Find every line of the records that has "assert" and return it.
-------
Lemma reorg_fits : undos_fit (cacheable st1 m1) (m1, ∅) ops.
Proof.
  apply undos_fit_at. intros a x k Hx Hin. cbv zeta.
  assert (Hw : zlen a = EthereumTypeAddressDescriptorLen).
  { apply list_elem_of_fmap in Hin as (op & -> & Hop). pose proof (undoOps_wide ids (eb_Txs block)) as Hw. rewrite Forall_forall in Hw. by apply Hw. }
  destruct (decide (a = ethZeroAddress)) as [->|Hz].
  - destruct (rb_zero _ _ _ _ _ R x Hx) as (Hc & Hcov & Hpos). cbv zeta in Hc, Hcov, Hpos.
    apply zero_back; [|done..]. eapply rests_row; [apply C|exact Hx].
  - assert (Ha : plain a) by done. pose proof (block_row_facts a Ha) as F. rewrite (after_block_row a Ha) in Hx.
    case_decide as He.
    + rewrite (untouched a Ha He), take_nil. cbn [foldl fst]. apply (rests_row st) in Hx; [naive_solver|].
      apply (cb_rests _ _ _ _ (rb_connectable _ _ _ _ _ R)).
    + injection Hx as <-. destruct (row_back F k) as [H1 H2]. split; [done|]. intros Hcache.
      destruct (rb_cached _ _ _ _ _ R a Ha Hcache) as [x0 Hx0]. apply H2. rewrite Hx0. cbn.
      apply (rests_row st) in Hx0 as [_ ?]; [done|]. apply (cb_rests _ _ _ _ (rb_connectable _ _ _ _ _ R)).
Qed.

(** The rows and the internal data of the block are read back. *)
Lemma reorg_rows : getBlockTxsEthereumType (es_db st1) (eb_Height block) = Ok (Some (readRows ids (eb_Txs block))).
Proof. apply getBlockTxs_stored; [apply (rb_rowsok _ _ _ _ _ R)|apply C]. Qed.

Lemma reorg_internals : internals_ok (es_db st1) (internalsOf ids (eb_Txs block)) (readRows ids (eb_Txs block)).
Proof.
  pose proof (internalsOf_answers ids _ (rb_ids _ _ _ _ _ R) ids_length) as Hans. destruct C as (_ & _ & _ & _ & Hint).
  unfold internals_ok, readRows. apply List.Forall_map, Forall_forall. intros t Ht. specialize (Hint t (rb_ids _ _ _ _ _ R) Ht).
  unfold blockRows in Ht. apply elem_of_lookup_zip_with in Ht as (i & id & tx & -> & Hid & Htx).
  pose proof (Forall2_lookup_lr _ _ _ i id tx Hans Hid Htx) as Hi'. cbn beta in Hi'.
  cbn [normTx ebt_btxID blockTxOf ebt_internalData] in *. rewrite Hi'.
  pose proof (rb_internal _ _ _ _ _ R) as Hok. rewrite Forall_lookup in Hok. specialize (Hok i tx Htx).
  pose proof (rb_fresh _ _ _ _ _ R) as Hfr. rewrite Forall_lookup in Hfr. specialize (Hfr i id Hid).
  unfold getEthereumInternalData in *. rewrite Hint. destruct (internalOf tx) as [data|]; cbn [fmap option_fmap option_map].
  - split; [|apply readInternal_ok]. cbn [rbind valData]. destruct (Z.eqb_spec (zlen (packEthInternalData (internalRow data))) 0) as [Hz|_].
    + by apply packInternal_nonempty in Hz.
    + by rewrite unpackEthInternalData_pack by auto.
  - split; [exact Hfr|done].
Qed.

Lemma reorg_disconnectable :
  disconnectable st1 m1 (eb_Height block) (readRows ids (eb_Txs block)) (internalsOf ids (eb_Txs block)).
Proof. constructor; [apply C|apply C|apply R|apply reorg_rows|apply reorg_internals|apply R|apply reorg_fits|apply R]. Qed.

Lemma reorg_row a : plain a -> prune (foldl applyUndo (m1, ∅) ops).1 !! a = m !! a.
Proof.
  intros Ha. rewrite prune_lookup. pose proof (after_block_row a Ha) as H1. pose proof (block_row_facts a Ha) as F.
  assert (Hkept : forall x, m !! a = Some x -> droppable x = false).
  { intros x Hx. eapply rests_row; [apply (cb_rests _ _ _ _ (rb_connectable _ _ _ _ _ R))|exact Hx]. }
  case_decide as He.
  - destruct (m !! a) as [x|] eqn:Ex.
    + rewrite (applyUndos_at _ _ _ a x (plain_zlen a Ha) H1), (untouched a Ha He). cbn. by rewrite (Hkept x).
    + by rewrite (applyUndos_none _ _ _ a H1).
  - rewrite (applyUndos_at _ _ _ a _ (plain_zlen a Ha) H1). rewrite lookup_empty. cbn [default]. rewrite (row_restored F).
    cbn [mbind option_bind]. destruct (m !! a) as [x|] eqn:Ex; cbn; [|done]. by rewrite (Hkept x).
Qed.

Lemma touched_in_ops a : plain a -> a ∈ map ev_addrDesc evs -> a ∈ map un_addrDesc ops.
Proof.
  intros Ha Hin. apply list_elem_of_fmap in Hin as (ev & Hev & Hin).
  destruct (rf_matched _ _ _ _ _ (block_row_facts a Ha)) as [_ Hid _].
  assert (ev_btxID ev ∈ map ev_btxID (evAt a evs)) as Hi.
  { apply list_elem_of_fmap. exists ev. split; [done|]. unfold evAt. by apply list_elem_of_filter. }
  apply Hid, list_elem_of_fmap in Hi as (op & _ & Hop). unfold opAt in Hop. apply list_elem_of_filter in Hop as [<- Hop].
  apply list_elem_of_fmap. by exists op.
Qed.
End Block.

(** C3: a block that was connected and is disconnected again, as the last one, leaves the index as
    it was, when its transfers can be reversed: every sender holds what it sends (the id of a
    token, the amount of a multi token), no receiver holds the id it is sent already, the addresses the block
    brings into the index are not cached, and the row of the zero address covers what is taken from it.
    Then the disconnection succeeds, every address but the zero address has the row it had
    before the block (its three counters, its contracts in order with their counts and holdings,
    or no row); the row of the block for its disconnection, its header, its internal data and the
    index rows of the addresses it touched are gone, and the cache of contracts agrees with the
    database. Without the first condition a row is not restored ([unrecorded_holder_gains]). *)
Theorem reorg_restores due block ids st m st1 :
  ConnectBlockEthereumType due block st = (Ok (eb_Height block), st1) ->
  reorgable block ids st m st1 ->
  exists st2 m2, DisconnectBlockRangeEthereumType (eb_Height block) (eb_Height block) st1 = (Ok tt, st2)
  /\ rests st2 m2 /\ (forall a, plain a -> m2 !! a = m !! a) /\ coherent st2
  /\ GetCF (es_db st2) cfBlockTxs (packUint (eb_Height block)) = Ok None
  /\ GetCF (es_db st2) cfHeight (packUint (eb_Height block)) = Ok None
  /\ (forall a, plain a -> a ∈ map ev_addrDesc (blockEvents ids (eb_Txs block)) ->
        GetCF (es_db st2) cfAddresses (packAddressKey a (eb_Height block)) = Ok None)
  /\ (forall t, t ∈ blockRows ids (eb_Txs block) -> GetCF (es_db st2) cfInternalData (ebt_btxID t) = Ok None).
Proof.
  intros Ec R. destruct (connect_block due block ids st m (rb_connectable _ _ _ _ _ R)) as (st1' & Ec' & C).
  rewrite Ec in Ec'. injection Ec' as <-. pose proof (reorg_disconnectable block ids st st1 m R C) as D.
  destruct (disconnect_block _ _ _ _ _ D) as (st2 & Ed & Hr & Hc & H1 & H2 & H3 & H4).
  eexists st2, _. split; [exact Ed|]. split; [exact Hr|]. split_and!; try done.
  - intros a Ha. exact (reorg_row block ids st st1 m R a Ha).
  - intros a Ha Hin. apply H3, applyUndos_dom; [by apply plain_zlen|]. right. by eapply touched_in_ops.
  - intros t Ht. specialize (H4 (normTx t)). apply H4. apply list_elem_of_fmap. by exists t.
Qed.
End Reorg.

Module EthRestoreExample.
Import EthBlockExample.
#[local] Existing Instances RefVlq.vlq RefVlq.vlq_laws MapKV.map_kv MapKV.map_kv_laws EthParserExample.refEth EthParserExample.refEthLaws.
#[local] Instance parser : EthChainParser := ethereumParser 100 (fun _ => Ok [transfer]).
#[local] Instance parser_laws : EthChainParserLaws parser := ethereumParserLaws 100 (fun _ => Ok [transfer]).
#[local] Instance aliases : AliasParser := ethereumAliases true (str ".eth").
#[local] Instance opts : IndexOpts := { extendedIndex := false }.
#[local] Instance largeRows : EthCacheOpts := { opt_addrContractsCacheMinSize := 300000; opt_addrContractsCacheMaxBytes := 2000000000 }.

Definition ids : list bytes := [replicate 32 x77].
Definition after : EthState MapKV.map_kv := (ConnectBlockEthereumType true block start).2.

Lemma connectable_again : connectable block ids start ∅.
Proof.
  constructor.
  - split; [|done]. split; [done|]. split; [split; [done|by intros a [? ?]]|]. intros a _. split; [done|]. done.
  - constructor.
  - unfold is_u32. cbn. lia.
  - vm_compute. discriminate.
  - eexists. vm_compute. reflexivity.
  - constructor; [vm_compute; reflexivity|constructor].
  - constructor; [done|constructor].
  - apply events_fitb_sound. vm_compute. reflexivity.
  - split; [by left|]. constructor; [|constructor]. right. exists (address xcc), None. split; vm_compute; reflexivity.
Qed.

(** The registry has the row of the token only. *)
Lemma no_row (rows : gmap bytes bytes) a k : map fst (map_to_list rows) = [a] -> k <> a -> rows !! k = None.
Proof.
  intros Hv Hk. destruct (rows !! k) as [v|] eqn:Ev; [|done]. exfalso. apply Hk. apply elem_of_map_to_list in Ev.
  assert (k ∈ map fst (map_to_list rows)) as Hin by (apply list_elem_of_fmap; by exists (k, v)).
  rewrite Hv in Hin. by apply list_elem_of_singleton in Hin.
Qed.

Lemma unregistered (d : DB MapKV.map_kv) k : db_rfault d cfContracts k = false ->
  (db_cf d cfContracts : gmap bytes bytes) !! k = None -> pureLoad d k = Ok None.
Proof.
  intros Hf Hn. unfold pureLoad, GetCF. rewrite Hf. change (kv_get (db_cf d cfContracts) k) with ((db_cf d cfContracts : gmap bytes bytes) !! k).
  by rewrite Hn.
Qed.

Lemma registry_after k : k <> address xcc -> pureLoad (es_db after) k = Ok None.
Proof. intros Hk. apply unregistered; [vm_compute; reflexivity|]. apply (no_row _ (address xcc)); [vm_compute; reflexivity|done]. Qed.

Lemma uncached {A} (cache : gmap bytes A) a u : map_to_list cache = [] -> cache !! a <> Some u.
Proof. intros ->%map_to_list_empty_iff. by rewrite lookup_empty. Qed.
-------
ANSWER SECTION:
  assert (Hw : zlen a = EthereumTypeAddressDescriptorLen).
  - assert (Ha : plain a) by done. pose proof (block_row_facts a Ha) as F. rewrite (after_block_row a Ha) in Hx.
  assert (Hkept : forall x, m !! a = Some x -> droppable x = false).
  assert (ev_btxID ev ∈ map ev_btxID (evAt a evs)) as Hi.
  assert (k ∈ map fst (map_to_list rows)) as Hin by (apply list_elem_of_fmap; by exists (k, v)).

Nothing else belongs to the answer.